[[ The data open ]]

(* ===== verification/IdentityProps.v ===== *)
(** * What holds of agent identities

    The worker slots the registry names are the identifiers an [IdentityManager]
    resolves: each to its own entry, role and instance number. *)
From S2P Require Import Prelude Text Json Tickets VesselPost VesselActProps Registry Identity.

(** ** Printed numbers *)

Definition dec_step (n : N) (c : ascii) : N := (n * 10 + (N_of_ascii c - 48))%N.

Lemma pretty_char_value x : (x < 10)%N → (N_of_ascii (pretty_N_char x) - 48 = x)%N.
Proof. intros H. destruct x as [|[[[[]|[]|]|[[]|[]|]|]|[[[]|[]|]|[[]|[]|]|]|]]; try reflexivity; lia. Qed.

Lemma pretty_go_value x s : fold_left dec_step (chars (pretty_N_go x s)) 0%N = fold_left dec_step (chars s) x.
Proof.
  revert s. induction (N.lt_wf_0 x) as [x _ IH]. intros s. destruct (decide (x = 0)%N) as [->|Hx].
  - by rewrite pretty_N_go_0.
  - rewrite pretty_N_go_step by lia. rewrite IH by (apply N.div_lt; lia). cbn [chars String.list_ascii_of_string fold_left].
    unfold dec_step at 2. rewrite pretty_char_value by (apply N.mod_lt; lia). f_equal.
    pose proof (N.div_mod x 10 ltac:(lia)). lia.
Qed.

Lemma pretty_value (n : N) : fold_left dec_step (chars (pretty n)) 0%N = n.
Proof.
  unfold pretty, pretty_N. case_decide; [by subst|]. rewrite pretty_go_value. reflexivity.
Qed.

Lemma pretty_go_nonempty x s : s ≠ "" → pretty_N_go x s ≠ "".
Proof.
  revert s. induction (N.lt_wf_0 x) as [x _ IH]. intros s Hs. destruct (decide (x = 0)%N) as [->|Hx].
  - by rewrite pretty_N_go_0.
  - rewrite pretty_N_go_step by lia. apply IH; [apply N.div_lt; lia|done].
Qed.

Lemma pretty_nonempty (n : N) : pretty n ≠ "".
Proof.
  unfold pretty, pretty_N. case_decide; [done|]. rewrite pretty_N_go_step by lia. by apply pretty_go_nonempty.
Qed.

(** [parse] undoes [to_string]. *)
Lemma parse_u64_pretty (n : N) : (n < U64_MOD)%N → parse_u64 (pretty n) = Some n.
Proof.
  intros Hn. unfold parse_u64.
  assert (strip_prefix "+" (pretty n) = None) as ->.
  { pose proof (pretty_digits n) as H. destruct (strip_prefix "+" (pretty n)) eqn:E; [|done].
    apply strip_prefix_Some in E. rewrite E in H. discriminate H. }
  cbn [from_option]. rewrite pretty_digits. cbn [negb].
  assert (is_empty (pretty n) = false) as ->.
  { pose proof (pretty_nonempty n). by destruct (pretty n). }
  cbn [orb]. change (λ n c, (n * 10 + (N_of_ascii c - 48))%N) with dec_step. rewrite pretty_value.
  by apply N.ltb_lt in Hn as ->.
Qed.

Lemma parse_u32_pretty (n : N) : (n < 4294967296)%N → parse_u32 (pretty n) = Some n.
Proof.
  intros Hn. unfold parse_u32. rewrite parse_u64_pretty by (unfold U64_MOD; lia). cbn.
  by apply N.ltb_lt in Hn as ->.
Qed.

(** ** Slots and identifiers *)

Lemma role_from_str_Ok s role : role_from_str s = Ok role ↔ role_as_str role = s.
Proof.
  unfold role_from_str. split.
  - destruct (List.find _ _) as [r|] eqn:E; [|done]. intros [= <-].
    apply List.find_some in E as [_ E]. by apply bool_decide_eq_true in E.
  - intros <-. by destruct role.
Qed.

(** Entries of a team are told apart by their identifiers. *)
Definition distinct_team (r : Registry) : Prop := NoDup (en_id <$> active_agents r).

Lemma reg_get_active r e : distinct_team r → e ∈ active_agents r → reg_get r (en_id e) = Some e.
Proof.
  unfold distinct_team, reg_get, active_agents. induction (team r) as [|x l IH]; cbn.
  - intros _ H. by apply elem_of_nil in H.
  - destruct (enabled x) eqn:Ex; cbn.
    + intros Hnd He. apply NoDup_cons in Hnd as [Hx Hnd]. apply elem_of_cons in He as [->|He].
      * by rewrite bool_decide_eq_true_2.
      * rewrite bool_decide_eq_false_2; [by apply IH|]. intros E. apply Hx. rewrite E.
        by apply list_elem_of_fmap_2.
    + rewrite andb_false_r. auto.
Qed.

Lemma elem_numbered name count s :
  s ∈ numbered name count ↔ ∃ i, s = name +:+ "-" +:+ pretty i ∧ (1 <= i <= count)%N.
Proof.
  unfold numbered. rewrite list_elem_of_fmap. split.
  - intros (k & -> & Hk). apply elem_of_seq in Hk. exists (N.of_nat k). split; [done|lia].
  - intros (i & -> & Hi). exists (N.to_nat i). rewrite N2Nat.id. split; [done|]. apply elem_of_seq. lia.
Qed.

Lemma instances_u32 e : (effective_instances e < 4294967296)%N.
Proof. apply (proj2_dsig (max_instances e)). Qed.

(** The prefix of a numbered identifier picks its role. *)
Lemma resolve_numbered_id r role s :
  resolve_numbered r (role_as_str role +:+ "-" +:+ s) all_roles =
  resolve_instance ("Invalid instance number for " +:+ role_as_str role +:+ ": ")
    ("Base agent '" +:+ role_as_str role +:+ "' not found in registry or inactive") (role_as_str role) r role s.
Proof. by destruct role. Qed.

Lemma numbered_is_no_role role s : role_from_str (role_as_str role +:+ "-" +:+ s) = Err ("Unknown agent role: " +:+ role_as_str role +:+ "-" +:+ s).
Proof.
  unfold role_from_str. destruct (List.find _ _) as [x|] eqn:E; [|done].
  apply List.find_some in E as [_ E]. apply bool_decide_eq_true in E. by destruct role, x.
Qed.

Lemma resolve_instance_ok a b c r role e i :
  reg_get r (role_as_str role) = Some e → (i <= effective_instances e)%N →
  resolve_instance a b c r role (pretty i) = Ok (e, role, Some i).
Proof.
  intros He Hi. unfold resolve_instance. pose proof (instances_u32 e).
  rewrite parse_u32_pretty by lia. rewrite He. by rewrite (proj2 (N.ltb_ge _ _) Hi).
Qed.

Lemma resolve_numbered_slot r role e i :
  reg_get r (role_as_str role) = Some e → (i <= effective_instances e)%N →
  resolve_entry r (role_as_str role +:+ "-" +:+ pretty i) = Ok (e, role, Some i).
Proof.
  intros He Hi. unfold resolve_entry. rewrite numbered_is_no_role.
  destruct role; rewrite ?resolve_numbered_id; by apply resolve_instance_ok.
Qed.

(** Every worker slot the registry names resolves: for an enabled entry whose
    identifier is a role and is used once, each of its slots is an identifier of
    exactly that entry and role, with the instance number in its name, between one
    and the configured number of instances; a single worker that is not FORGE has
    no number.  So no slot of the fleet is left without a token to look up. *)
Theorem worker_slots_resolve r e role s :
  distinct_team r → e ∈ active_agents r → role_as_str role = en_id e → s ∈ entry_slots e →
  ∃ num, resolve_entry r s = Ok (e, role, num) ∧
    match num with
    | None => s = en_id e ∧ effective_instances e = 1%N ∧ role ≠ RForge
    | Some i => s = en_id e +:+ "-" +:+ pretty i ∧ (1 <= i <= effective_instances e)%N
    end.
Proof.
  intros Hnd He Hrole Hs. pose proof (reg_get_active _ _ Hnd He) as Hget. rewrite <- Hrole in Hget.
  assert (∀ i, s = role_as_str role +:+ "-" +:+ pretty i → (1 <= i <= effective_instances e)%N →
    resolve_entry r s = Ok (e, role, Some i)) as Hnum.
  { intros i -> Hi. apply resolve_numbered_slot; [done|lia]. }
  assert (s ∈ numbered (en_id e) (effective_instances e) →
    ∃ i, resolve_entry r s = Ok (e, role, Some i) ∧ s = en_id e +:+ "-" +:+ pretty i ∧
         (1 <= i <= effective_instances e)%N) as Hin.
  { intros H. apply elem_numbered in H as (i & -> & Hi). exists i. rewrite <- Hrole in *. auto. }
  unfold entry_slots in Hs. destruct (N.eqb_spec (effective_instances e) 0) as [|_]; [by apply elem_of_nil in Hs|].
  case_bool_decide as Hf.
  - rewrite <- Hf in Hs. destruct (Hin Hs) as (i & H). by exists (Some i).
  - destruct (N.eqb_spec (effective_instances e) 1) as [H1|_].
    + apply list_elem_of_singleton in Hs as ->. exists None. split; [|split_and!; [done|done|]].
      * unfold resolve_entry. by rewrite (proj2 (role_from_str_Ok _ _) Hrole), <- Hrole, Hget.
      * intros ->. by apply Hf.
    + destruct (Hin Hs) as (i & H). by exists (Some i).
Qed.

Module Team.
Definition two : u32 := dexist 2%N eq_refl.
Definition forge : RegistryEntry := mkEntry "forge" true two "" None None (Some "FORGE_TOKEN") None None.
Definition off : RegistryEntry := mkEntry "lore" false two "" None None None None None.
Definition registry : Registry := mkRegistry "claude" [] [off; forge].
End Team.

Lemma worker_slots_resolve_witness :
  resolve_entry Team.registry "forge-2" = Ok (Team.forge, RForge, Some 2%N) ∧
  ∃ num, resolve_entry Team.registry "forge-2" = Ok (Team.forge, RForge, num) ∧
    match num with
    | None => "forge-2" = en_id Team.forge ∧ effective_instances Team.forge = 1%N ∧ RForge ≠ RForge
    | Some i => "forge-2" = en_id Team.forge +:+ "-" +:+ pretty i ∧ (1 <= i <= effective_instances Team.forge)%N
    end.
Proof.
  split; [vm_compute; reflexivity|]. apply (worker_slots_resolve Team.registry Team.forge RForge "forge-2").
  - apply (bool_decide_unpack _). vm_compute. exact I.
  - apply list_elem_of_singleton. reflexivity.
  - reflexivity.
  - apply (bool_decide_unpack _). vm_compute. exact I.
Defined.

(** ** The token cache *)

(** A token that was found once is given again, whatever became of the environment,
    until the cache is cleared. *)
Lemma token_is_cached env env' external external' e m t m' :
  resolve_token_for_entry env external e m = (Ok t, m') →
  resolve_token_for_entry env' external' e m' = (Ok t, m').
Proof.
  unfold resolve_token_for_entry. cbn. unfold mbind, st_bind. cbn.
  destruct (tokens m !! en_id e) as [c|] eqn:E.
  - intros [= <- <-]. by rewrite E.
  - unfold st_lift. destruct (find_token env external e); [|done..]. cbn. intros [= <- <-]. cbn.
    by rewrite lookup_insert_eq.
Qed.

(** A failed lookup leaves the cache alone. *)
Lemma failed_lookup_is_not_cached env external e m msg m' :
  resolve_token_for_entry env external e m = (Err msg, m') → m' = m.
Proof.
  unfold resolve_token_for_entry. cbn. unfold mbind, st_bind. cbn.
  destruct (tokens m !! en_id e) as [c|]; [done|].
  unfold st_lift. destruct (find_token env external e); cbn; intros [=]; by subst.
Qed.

[[ The data closed ]]

**Prompt**
Taking the line that contains "Lemma token_is_cached env" as the first and the last line of the material as the final one, transcribe that span exactly and include nothing else.

**Answer to this task**
Lemma token_is_cached env env' external external' e m t m' :
  resolve_token_for_entry env external e m = (Ok t, m') →
  resolve_token_for_entry env' external' e m' = (Ok t, m').
Proof.
  unfold resolve_token_for_entry. cbn. unfold mbind, st_bind. cbn.
  destruct (tokens m !! en_id e) as [c|] eqn:E.
  - intros [= <- <-]. by rewrite E.
  - unfold st_lift. destruct (find_token env external e); [|done..]. cbn. intros [= <- <-]. cbn.
    by rewrite lookup_insert_eq.
Qed.

(** A failed lookup leaves the cache alone. *)
Lemma failed_lookup_is_not_cached env external e m msg m' :
  resolve_token_for_entry env external e m = (Err msg, m') → m' = m.
Proof.
  unfold resolve_token_for_entry. cbn. unfold mbind, st_bind. cbn.
  destruct (tokens m !! en_id e) as [c|]; [done|].
  unfold st_lift. destruct (find_token env external e); cbn; intros [=]; by subst.
Qed.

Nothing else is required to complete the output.